Wrapping My Roots Around the Granite (State)



I have been waxing poetic about my life in New England for the past couple of weeks. I just can’t stop feeling as if this is where my roots have finally taken hold. I will even risk stating that my spirit has finally found the place where it can stretch and truly fly.

I know that a lot of this comes from feeling much better physically. I have had a wonderful summer filled with concerts, travels, time with family and friends, a wedding, and a wee one’s first birthday. How fun it is to watch people begin new lives and expand their own families! I moved to New Hampshire in 2005 to be closer to my grandchildren. At first I was a couple of hours away from them and now I am forty-five minutes away. I know that watching my own grandchildren grow into amazing human beings has been another gift of living in New Hampshire.

I spent many years feeling as if I didn’t have roots anywhere. I grew up on the shore of Lake Superior in northern Wisconsin and loved it there. This is not the place to discuss why I did not return there to live so just know that ,in some ways, I was rootless for many years. I lived in Virginia for 26 years and spent a good part of my time wishing I could leave. I did not feel at home there. It served its purpose. I completed my formal education and made some of the best friends of my life while living there, but it just never felt like the place I was meant to be forever. For many years, I felt trapped and unhappy.

I know that we make our own happiness and I was able to find an attitude of gratefulness and happiness that sustained me. However, living in a large city has always felt very restrictive to me. When I was able to travel to the mountains I could feel my spirit expand. I could breathe. Living in a city felt like wearing clothes and shoes that were too tight.

Beginning the first week I was here, I found one of my greatest pleasures was to be able to just drive around and find places to hike and visit. When I lived in the Monadnock region I would get in my car and just drive, knowing that as long as I knew where the mountain was I was not lost. Mount Monadnock was a cardinal point in my life. I did not need to know where north or south were as long as I knew where the mountain was.

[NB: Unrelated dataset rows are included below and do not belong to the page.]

(** * css-complexity-analyzer: the analysis core, embedded and verified

    A shallow embedding of the TypeScript core of the analyzer
    (parser.ts, metrics.ts, rules.ts, scoring.ts, analyzer.ts, types.ts).

    Numbers.  A JavaScript [number] that the code only ever uses as a
    count, a depth, a line or a score built from such (sums, products
    and differences of integers) is a [Z]; a number that the code
    divides or multiplies by a decimal constant is a [Q], the constant
    at its decimal value.  Integers are exact in IEEE doubles below
    2^53; the products with the layout-risk multipliers round to the
    same integer in doubles as in [Q] for every score a stylesheet can
    reach (the error of a product is far below the distance of a
    multiple of 1/10 from a half, and a half itself is exact).

    Strings are [string] (sequences of 8-bit characters); [trim],
    [toLowerCase] and the character classes of the regular expressions
    act on the ASCII range.

    A [Map] is kept as an association list in insertion order, since
    the code iterates over its maps and the order of the issues it
    emits follows that iteration order.  A [Set] that is only queried
    with [has] is a [gset].

    The clock is an input: [generateReport] takes the string that
    [new Date().toISOString()] returns.                               *)

From Stdlib Require Import ZArith QArith Qround Qminmax Qabs List String Ascii Lia Lqa DecimalString.
From Stdlib Require Import Sorted Permutation.
From stdpp Require Import base gmap strings list.

#[local] Set Warnings "-register-all".
#[local] Open Scope string_scope.
#[local] Open Scope list_scope.
#[local] Open Scope Z_scope.

(** ** The JavaScript library functions the core calls *)

Module JS.

(** [`${n}`] for an integer-valued number. *)
Definition numberToString (n : Z) : string :=
  NilZero.string_of_int (Z.to_int n).
Lemma snap_without_newline region ss e :
  rfind region newline = -1 ->
  snap separators region ss e = snap sentence_ends region ss e.
Proof.
  intros Hnl. unfold separators, sentence_ends. fold newline. simpl.
  rewrite Hnl. simpl. reflexivity.
Qed.

(** **** What the chunker guarantees *)

Lemma create_chunks_numbering fuel cfg text doc meta chunks :
  _create_chunks fuel cfg text doc meta = Some chunks -> numbered doc chunks.
Proof.
  intros H. unfold _create_chunks in H. destruct (strip (chars text)).
  - injection H as <-. intros i c Hc. discriminate.
  - apply (chunk_loop_inv cfg (normalize (chars text)) doc meta
             (fun st => ls_index st = Z.of_nat (length (ls_chunks st)) /\
                        numbered doc (ls_chunks st))) in H
      as (st & [_ Hnum] & _ & <-); [exact Hnum | |].
    + split; [reflexivity|]. intros i c Hc. discriminate.
    + intros st Hst _. now apply loop_body_numbered.
Qed.

(** X1. The chunks [_create_chunks] returns are numbered from 0 without
    gaps: the chunk at position [i] of the list has the identifier
    [<doc_id>_chunk_<i>] and the metadata entry ["chunk_index"] = [i]; hence
    no two chunks of a document share an identifier. *)
Theorem create_chunks_numbered
    (fuel : nat) (cfg : RAGConfig) (text doc : string) (meta : Meta)
    (chunks : list DocumentChunk) :
  _create_chunks fuel cfg text doc meta = Some chunks ->
  (forall i c, chunks !! i = Some c ->
     chunk_id c = doc +:+ "_chunk_" +:+ pretty (Z.of_nat i) /\
     chunk_metadata c !! "chunk_index"%string = Some (MInt (Z.of_nat i))) /\
  NoDup (map chunk_id chunks).
Proof.
  intros H. apply create_chunks_numbering in H.
  split; [exact H | now apply (numbered_NoDup doc)].
Qed.

Lemma create_chunks_numbered_witness :
  NoDup (map chunk_id
           (default [] (_create_chunks 53 DocumentProcessorProofs.small_cfg
                          DocumentProcessorProofs.mixed_terminators "d" ∅))).
Proof.
  apply (create_chunks_numbered 53 DocumentProcessorProofs.small_cfg
           DocumentProcessorProofs.mixed_terminators "d" ∅).
  vm_compute. reflexivity.
Defined.

(** X2. Under the conditions of termination (non-negative window, overlap
    below 80% of it) every returned chunk records the window it was cut
    from: ["chunk_start"] = [s] with [0 <= s < len(text)], ["chunk_end"] =
    the cut point [e] of that window with [s < e <= s + window], and its
    content is [text[s:e].strip()] of the normalised text; the content is
    never empty and has no whitespace at either end. *)
Theorem create_chunks_shape
    (fuel : nat) (cfg : RAGConfig) (text doc : string) (meta : Meta)
    (chunks : list DocumentChunk) :
  0 <= chunk_size cfg ->
  5 * overlap_chars cfg < 4 * chunk_chars cfg ->
  _create_chunks fuel cfg text doc meta = Some chunks ->
  Forall (fun c => cut_from cfg (normalize (chars text)) c /\ trimmed c) chunks.
Proof.
  intros Hsz Hov H. unfold _create_chunks in H. destruct (strip (chars text)).
  - injection H as <-. constructor.
  - set (t := normalize (chars text)) in *.
    apply (chunk_loop_inv cfg t doc meta
             (fun st => 0 <= ls_start st /\
                        Forall (fun c => cut_from cfg t c /\ trimmed c) (ls_chunks st))) in H
      as (st & [_ Hall] & _ & <-); [exact Hall | |].
    + split; [simpl; lia | constructor].
    + intros st [Hst Hall] Hlt. split.
      * pose proof (DocumentProcessorProofs.loop_body_progress cfg t doc meta st Hsz Hov Hst).
        lia.
      * rewrite loop_body_chunks. apply Forall_app. split; [exact Hall|].
        apply Forall_forall. intros c Hc. eapply emitted_shape; eauto.
Qed.

Lemma create_chunks_shape_witness :
  Forall (fun c => cut_from DocumentProcessorProofs.small_cfg
                     (normalize (chars DocumentProcessorProofs.mixed_terminators)) c /\
                   trimmed c)
    (default [] (_create_chunks 53 DocumentProcessorProofs.small_cfg
                   DocumentProcessorProofs.mixed_terminators "d" ∅)).
Proof.
  apply (create_chunks_shape 53 DocumentProcessorProofs.small_cfg
           DocumentProcessorProofs.mixed_terminators "d" ∅).
  - vm_compute. discriminate.
  - vm_compute. reflexivity.
  - vm_compute. reflexivity.
Defined.

(** X3. Nothing but whitespace is lost: with a non-negative window, a
    non-negative overlap below 80% of the window, every position of the
    normalised text that holds a non-whitespace character lies in the window
    [chunk_start, chunk_end) of one of the returned chunks. *)
Theorem create_chunks_covers
    (fuel : nat) (cfg : RAGConfig) (text doc : string) (meta : Meta)
    (chunks : list DocumentChunk) :
  0 <= chunk_size cfg ->
  0 <= chunk_overlap cfg ->
  5 * overlap_chars cfg < 4 * chunk_chars cfg ->
  _create_chunks fuel cfg text doc meta = Some chunks ->
  forall p, solid_at (normalize (chars text)) p -> covered chunks p.
Proof.
  intros Hsz Hnn Hov H p Hp. unfold _create_chunks in H.
  destruct (strip (chars text)) as [|a r] eqn:Hs.
  - rewrite (normalize_blank _ Hs) in Hp. destruct Hp as (c & Hc & _). discriminate.
  - set (t := normalize (chars text)) in *.
    apply (chunk_loop_inv cfg t doc meta
             (fun st => 0 <= ls_start st /\
                        forall q, solid_at t q -> Z.of_nat q < ls_start st ->
                                  covered (ls_chunks st) q)) in H
      as (st & [_ Hall] & Hend & <-).
    + apply Hall; [exact Hp|]. destruct Hp as (c & Hc & _).
      apply lookup_lt_Some in Hc. unfold len in Hend. lia.
    + split; [simpl; lia|]. intros q _ Hq. simpl in Hq. lia.
    + intros st [Hst Hall] Hlt.
      pose proof (DocumentProcessorProofs.loop_body_progress cfg t doc meta st Hsz Hov Hst)
        as Hprog.
      split; [lia|]. intros q Hq Hlim. rewrite loop_body_chunks.
      destruct (Z.lt_ge_cases (Z.of_nat q) (ls_start st)) as [Hbefore|Hin].
      * apply covered_app_l. now apply Hall.
      * apply covered_app_r. apply emitted_covers; [lia| |exact Hq].
        rewrite loop_body_start in Hlim. cbv zeta in Hlim.
        assert (0 <= overlap_chars cfg) by (unfold overlap_chars, chars_per_token; lia).
        destruct (_ && _) in Hlim; lia.
Qed.

Lemma create_chunks_covers_witness :
  covered
    (default [] (_create_chunks 53 DocumentProcessorProofs.small_cfg
                   DocumentProcessorProofs.mixed_terminators "d" ∅))
    38.
Proof.
  apply (create_chunks_covers 53 DocumentProcessorProofs.small_cfg
           DocumentProcessorProofs.mixed_terminators "d" ∅).
  - vm_compute. discriminate.
  - vm_compute. discriminate.
  - vm_compute. reflexivity.
  - vm_compute. reflexivity.
  - exists "z"%char. split; vm_compute; reflexivity.
Defined.

(** X4. Short documents: a text without a non-whitespace character gives no
    chunk, under every configuration; a text with such a character whose
    normalised form fits into the window, also when it is extended by the
    overlap, gives exactly one chunk, cut at [0, window) and holding the
    whole normalised text. *)
Theorem create_chunks_short_text
    (cfg : RAGConfig) (text doc : string) (meta : Meta) :
  (strip (chars text) = [] ->
   forall fuel, _create_chunks fuel cfg text doc meta = Some []) /\
  (strip (chars text) <> [] ->
   len (normalize (chars text)) <= chunk_chars cfg ->
   len (normalize (chars text)) + overlap_chars cfg <= chunk_chars cfg ->
   forall fuel,
     _create_chunks (S fuel) cfg text doc meta =
       Some [make_chunk doc meta (normalize (chars text)) 0 0 (chunk_chars cfg)]).
Proof.
  split.
  { intros Hs fuel. unfold _create_chunks. now rewrite Hs. }
  intros Hsolid Hwin Hfit fuel. unfold _create_chunks.
  destruct (strip (chars text)) as [|a0 r0] eqn:Hs; [congruence|].
  assert (Hne : normalize (chars text) <> []).
  { apply normalize_nonempty. rewrite Hs. discriminate. }
  set (t := normalize (chars text)) in *.
  assert (Hidem : strip t = t) by apply strip_idemp.
  assert (Hpos : 0 < len t).
  { unfold len. destruct t; [congruence | simpl; lia]. }
  cbn [chunk_loop]. change (ls_start initial_state) with 0.
  destruct (Z.ltb_spec 0 (len t)); [|lia].
  set (st := loop_body cfg t doc meta initial_state).
  assert (Hcut : cut_of cfg t initial_state = chunk_chars cfg).
  { unfold cut_of, cut_end. change (ls_start initial_state) with 0.
    destruct (Z.ltb_spec (0 + chunk_chars cfg) (len t)); lia. }
  assert (Hbody : body_of cfg t initial_state = t).
  { unfold body_of. rewrite Hcut. change (ls_start initial_state) with 0.
    rewrite slice_all by (unfold len in *; lia). exact Hidem. }
  assert (Hchunks : ls_chunks st =
                    [make_chunk doc meta t 0 0 (chunk_chars cfg)]).
  { subst st. rewrite loop_body_chunks. unfold emitted. rewrite Hbody, Hcut.
    destruct t; [congruence | reflexivity]. }
  assert (Hstart : len t <= ls_start st).
  { subst st. rewrite loop_body_start. cbv zeta. rewrite Hcut.
    destruct (_ && _); lia. }
  rewrite <- Hchunks. destruct fuel; simpl;
    destruct (Z.ltb_spec (ls_start st) (len t)); try lia; reflexivity.
Qed.

Lemma create_chunks_short_text_witness :
  _create_chunks 1 default_rag "  Art. 5  Haftung. " "d" ∅ =
    Some [make_chunk "d" ∅ (chars "Art. 5 Haftung.") 0 0 3200] /\
  _create_chunks 0 default_rag "   " "d" ∅ = Some [].
Proof.
  split.
  - apply (create_chunks_short_text default_rag "  Art. 5  Haftung. " "d" ∅).
    + vm_compute. discriminate.
    + vm_compute. discriminate.
    + vm_compute. discriminate.
  - apply (create_chunks_short_text default_rag "   " "d" ∅). reflexivity.
Defined.

(** A negative overlap can lose the tail of a text that is longer than the
    window: the one chunk of "abcdefghij" under a window of 4 characters
    and an overlap of -12 is "abcd". *)
Example create_chunks_negative_overlap :
  let cfg := {| chunk_size := 1; chunk_overlap := -3; top_k_local := 5;
                top_k_api := 12; top_k_results := 5;
                similarity_threshold := 1 # 2; collection_prefix := "sp_kb_" |} in
  option_map (map chunk_content) (_create_chunks 10 cfg "abcdefghij" "d" ∅) =
    Some ["abcd"%string].
Proof. vm_compute. reflexivity. Qed.

(** X5. After normalisation the text holds no whitespace but single space
    characters between other characters, so a newline never ends a chunk:
    the fourth terminator of the loop is never found, and every cut is the
    one computed from [". "], ["! "] and ["? "] alone. *)
Theorem newline_never_cuts (text : string) :
  let t := normalize (chars text) in
  (forall c, c ∈ t -> is_space c = true -> c = " "%char) /\
  (forall i a b, t !! i = Some a -> t !! S i = Some b ->
                 is_space a = true -> is_space b = false) /\
  (forall c, head t = Some c \/ last t = Some c -> is_space c = false) /\
  forall w start,
    rfind (search_region t w start) newline = -1 /\
    cut_end t w start =
      if start + w <? len t
      then snap sentence_ends (search_region t w start)
             (search_start_of w start) (start + w)
      else start + w.
Proof.
  intros t. pose proof (normalize_single_blanks (chars text)) as Hsb. fold t in Hsb.
  assert (Hnl : forall w start, rfind (search_region t w start) newline = -1).
  { intros w start. apply rfind_newline_missing. intros Hin.
    apply slice_elem in Hin.
    pose proof (single_blanks_elem _ _ _ Hsb Hin eq_refl). discriminate. }
  split; [|split; [|split]].
  - intros c. now apply single_blanks_elem with (b := false).
  - intros i a b. now apply single_blanks_adjacent with (b := false).
  - intros c [Hc|Hc]; [eapply normalize_head | eapply normalize_last]; eauto.
  - intros w start. split; [apply Hnl|].
    unfold cut_end. destruct (start + w <? len t); [|reflexivity].
    apply snap_without_newline, Hnl.
Qed.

Even though I am no longer in the southwest corner of the state I find I can use other points (usually familiar mountains) to orient myself. I understand why a person would like a GPS in the city, but in the country I feel free to get misplaced so that I can find new places by means of synchronicity.

I am jealous of people who were born in New England. I don’t want to be a foster or adopted New Englander. I want to have it in my blood. I want to erase my “ers” and replace them with “ahs.” I want to say “wicked pissah” with the same intensity as someone who was born here. I don’t want to be a “flatlander” or “from away.” I want my roots to reach down into the soil of this state and wrap around the granite beneath. I don’t ever want to be away from fresh summer blueberries, maple syrup and cool autumn nights. I want to have the right to hate the Yankees and love the Red Sox as much as anyone born here.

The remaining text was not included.